Saturday, April 29, 2006

What up today?

I hate it when the docs are trying adjust my meds! It's early and I'm already had two panic attacks. I just want to be "normal" (what ever that is.) Why are these emotions swinging from one end to the other? I keep pushing myself, trying to be like everyone else only to find I am "different." Somedays I can "set the world on fire". Today I don't even want to go to the store. What is up with me volunteering for so much stuff? NO is not a hard word to say. Every two year old knows how to say no. How has it escaped my vocabulary?? My "to do" list is long today, so maybe I better start it. I just had to blow off some steam.

3 comments:

Dreaming again said...

Blowing off steam is good.

Saying no is a good thing ..sometimes. Don't forget, you said no for too many years, so you need to figure out (oh dear, forgive me for using a very dirty word here) BALANCE to your no's and yes'

Also we need to figure out is it overwhelming you because it's too much or because of the med change.

Remember ...you, are deeply loved.
And ..incredibly brave. You're volunteering for something I'm not even going to *grin* (yes, dear, you can smack me now, just not on the shoulder, but no telling you know who)
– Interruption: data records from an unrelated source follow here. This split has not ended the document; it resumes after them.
(* ===== verification/SemProgram.v ===== *)
(** * Lowering of a project
    ([crates/zryna-semantics/src/control_flow_v1.rs], [lower])

    The phases of the analysis, each of which is skipped once the error buffer
    is exhausted, and the verification of the lowered program. *)
From stdpp Require Import base numbers list strings pretty gmap.
From S2P Require Import Prelude Source Diagnostics Abi CfgAlgorithms ControlFlow Syntax Semantics SemGraphs.
From S2P Require Import SemLower SemValues.

(** ** [SemanticInput] *)

Record SemanticInput := mkSemanticInput {
  si_syntax : ProjectSyntaxSnapshot; si_sources : SourceMap; si_entry : FileId }.

(** [SemanticInput::try_new] *)
Definition semantic_input (syntax : ProjectSyntaxSnapshot) (sources : SourceMap) (entry : FileId)
    : option SemanticInput :=
  if is_bound_to syntax sources
     && bool_decide (is_Some (sm_source sources entry))
     && Nat.eqb (length (filter (fun file => su_id file = entry) (sn_files syntax))) 1
     && forallb (fun d => negb (bool_decide (d_severity d = SevError))) (sn_diagnostics syntax)
  then Some (mkSemanticInput syntax sources entry) else None.

(** ** [lower_function] *)

Record PState := mkPState { pg_errors : SErrors; pg_call_edges : list CallEdge }.
#[export] Instance PState_errors : HasErrors PState := {|
  errors_of := pg_errors;
  map_errors f s := mkPState (f (pg_errors s)) (pg_call_edges s);
  errors_of_map f s := eq_refl |}.

(** The parameter definitions, unless a type is unknown *)
Fixpoint parameter_definitions (index : nat) (parameters : list (ParameterSyntax * option Ty))
    : option (list ValueDefinition) :=
  match parameters with
  | [] => Some []
  | (parameter, ty) :: parameters =>
      id ← try_u32 (N.of_nat index);
      ty ← ty;
      rest ← parameter_definitions (S index) parameters;
      Some (mkValueDefinition id ty (is_span (ps_name parameter)) :: rest)
  end.
Definition parameter_binding (parameter : ParameterSyntax) (d : ValueDefinition) : Binding :=
  mkBinding (is_text (ps_name parameter)) (vd_ty d) false (vd_id d) (is_span (ps_name parameter)) 0 true.

(** [function_offsets] *)
Fixpoint offsets_from (total : nat) (modules : list ModuleSymbols) : list nat :=
  match modules with
  | [] => []
  | module :: modules => total :: offsets_from (total + length (ms_functions module)) modules
  end.
Definition function_offsets (modules : list ModuleSymbols) : list nat := offsets_from 0 modules.

Section lower_function.
Context (syntax : FunctionSyntax) (symbol : FunctionSymbol) (callables : gmap string FunctionId)
        (modules : list ModuleSymbols) (offsets : list nat) (entry_module : bool).

(** The body after its parameters and result type are known *)
Definition lower_function_body (caller : nat) (parameters : list ValueDefinition) (result : Ty)
    : SM LS (option Function_) (option Function_) :=
  let fbody := fs_body syntax in
  open ← invoke (lower_syntax_block fbody callables modules offsets caller (block_fuel fbody) result
                   (fb_root_block fbody) 0);
  check None;;
  swhen open
    (report_at "ZRYNA-M2009" (fb_span fbody) "function can fall through without returning its declared result"
       "end every reachable function path with one typed return");;
  clean ← sgets (fun s => se_is_empty (ls_errors s));
  if negb clean then mret None
  else
    blocks ← sgets ls_blocks;
    blocks ← sexpect (prune_dead_block_parameters blocks);
    if existsb (fun block => (MAX_BLOCK_PARAMETERS <? len (b_parameters block))%N) blocks then
      report_limit_at "ZRYNA-M2201" (fb_span fbody)
        "live mutable bindings exceed the deterministic merge/header limit"
        "reduce simultaneously live mutable bindings across control-flow edges";;
      mret None
    else
      canonical ← invoke (fun s =>
        match canonicalize_values parameters blocks s with
        | (s, Next r) => (s, Next (Some r))
        | (s, Leave _) => (s, Next None)
        | (s, Crash) => (s, Crash)
        end);
      match canonical with
      | None => mret None
      | Some (parameters, blocks) =>
          mret (Some (mkFunction (fy_id symbol)
            (if entry_module && fy_exported symbol then Some (fy_name symbol) else None)
            (fy_declaration_span symbol) parameters result blocks))
      end.

Definition initial_lowerer (s : PState) (parameters : list ValueDefinition) : LS :=
  mkLS (pg_errors s) (pg_call_edges s)
    (zip_with parameter_binding (fs_parameters syntax) parameters)
    (replicate (length (fb_expressions (fs_body syntax))) None)
    [empty_block 0] 0 0 (index_u32 (length parameters)).

Definition lower_function {R} : SM PState R (option Function_) := fun s =>
  match parameter_definitions 0 (zip (fs_parameters syntax) (sg_parameters (fy_signature symbol))),
        sg_result (fy_signature symbol) with
  | Some parameters, Some result =>
      match get offsets (fid_module (fy_id symbol)) with
      | None => (s, Crash)
      | Some offset =>
          let caller := offset + N.to_nat (fid_declaration (fy_id symbol)) in
          let '(l, r) := lower_function_body caller parameters result (initial_lowerer s parameters) in
          (mkPState (ls_errors l) (ls_call_edges l),
           match r with Next f => Next f | Leave f => Next f | Crash => Crash end)
      end
  | _, _ => (s, Next None)
  end.
End lower_function.

(** ** [lower] *)

Section lower.
Context (input : SemanticInput).

(** The functions of one module; [Leave tt] is [break 'modules]. *)
Fixpoint lower_functions (modules : list ModuleSymbols) (module : ModuleSymbols) (entry_module : bool)
    (index : nat) (functions : list FunctionSyntax) : SM PState unit (list Function_) :=
  match functions with
  | [] => mret []
  | function :: functions =>
      symbol ← sexpect (ms_functions module !! index);
      lowered ← lower_function function symbol (ms_callables module) modules (function_offsets modules) entry_module;
      check tt;;
      rest ← lower_functions modules module entry_module (S index) functions;
      mret (match lowered with Some f => f :: rest | None => rest end)
  end.
Fixpoint lower_modules (modules : list ModuleSymbols) (index : nat) (files : list SourceUnit)
    : SM PState unit (list Module_) :=
  match files with
  | [] => mret []
  | file :: files =>
      (* a module without functions never indexes its symbols *)
      let module := default no_symbols (modules !! index) in
      functions ← lower_functions modules module (bool_decide (su_id file = si_entry input)) 0 (su_functions file);
      rest ← lower_modules modules (S index) files;
      mret (mkModule (index_u32 index) (su_id file) functions :: rest)
  end.

(** [run_phase]: the phase runs unless the errors are exhausted, before or
    after. *)
Definition run_phase {S A} `{HasErrors S} (phase : SM S unit A) : SM S unit A :=
  check tt;; result ← phase; check tt;; mret result.

(** A phase whose state is the error buffer alone, or also the modules *)
Definition on_errors_only {A} (m : SM SErrors unit A) : SM PState unit A := fun s =>
  let '(e, r) := m (pg_errors s) in (mkPState e (pg_call_edges s), r).
Definition on_modules (modules : list ModuleSymbols) (m : SM RState unit unit) : SM PState unit (list ModuleSymbols) :=
  fun s =>
  let '(r, f) := m (mkRState (pg_errors s) modules) in
  (mkPState (rs_errors r) (pg_call_edges s),
   match f with Next _ => Next (rs_modules r) | Leave _ => Leave tt | Crash => Crash end).

(** The phases up to the modules of the lowered program; [Leave tt] ends in the
    diagnostics. *)
Definition lower_phases : SM PState unit (list Module_) :=
  let snapshot := si_syntax input in
  modules ← run_phase (on_errors_only (sem_collect_signatures snapshot));
  modules ← run_phase (on_modules modules (resolve_imports snapshot (path_table (sn_files snapshot))));
  run_phase (on_errors_only (invoke (verify_module_graph snapshot (si_entry input) modules)));;
  run_phase (on_errors_only (invoke (verify_entry_exports (si_entry input) modules)));;
  raw ← lower_modules modules 0 (sn_files snapshot);
  edges ← sgets pg_call_edges;
  on_errors_only (invoke (sem_verify_call_graph modules edges));;
  mret raw.

(** [lower]: the verified program or the diagnostics; [None] is a panic. *)
Definition lower : option (result (list Diagnostic) VerifiedProgram) :=
  match lower_phases (mkPState no_semantic_errors []) with
  | (_, Crash) => None
  | (s, Leave _) => Some (Err (se_finish (si_sources input) (pg_errors s)))
  | (s, Next raw) =>
      if se_is_empty (pg_errors s) then
        Some (verify (mkProgram (file_index (si_entry input)) raw) (si_sources input) (si_entry input))
      else Some (Err (se_finish (si_sources input) (pg_errors s)))
  end.
End lower.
I'm here, cellphone sitting right in front of me!

jumpinginpuddles said...

hope you get the things donme you need to in the day

Dr. Deb said...

It is so hard when meds are being adjusted, I agree. I hope that technology will not only give us greater insight into the body, but that it will help create better, more personalized medications. We are all so uniquely different.
Thanks for stopping by my blog. I will visit you again too!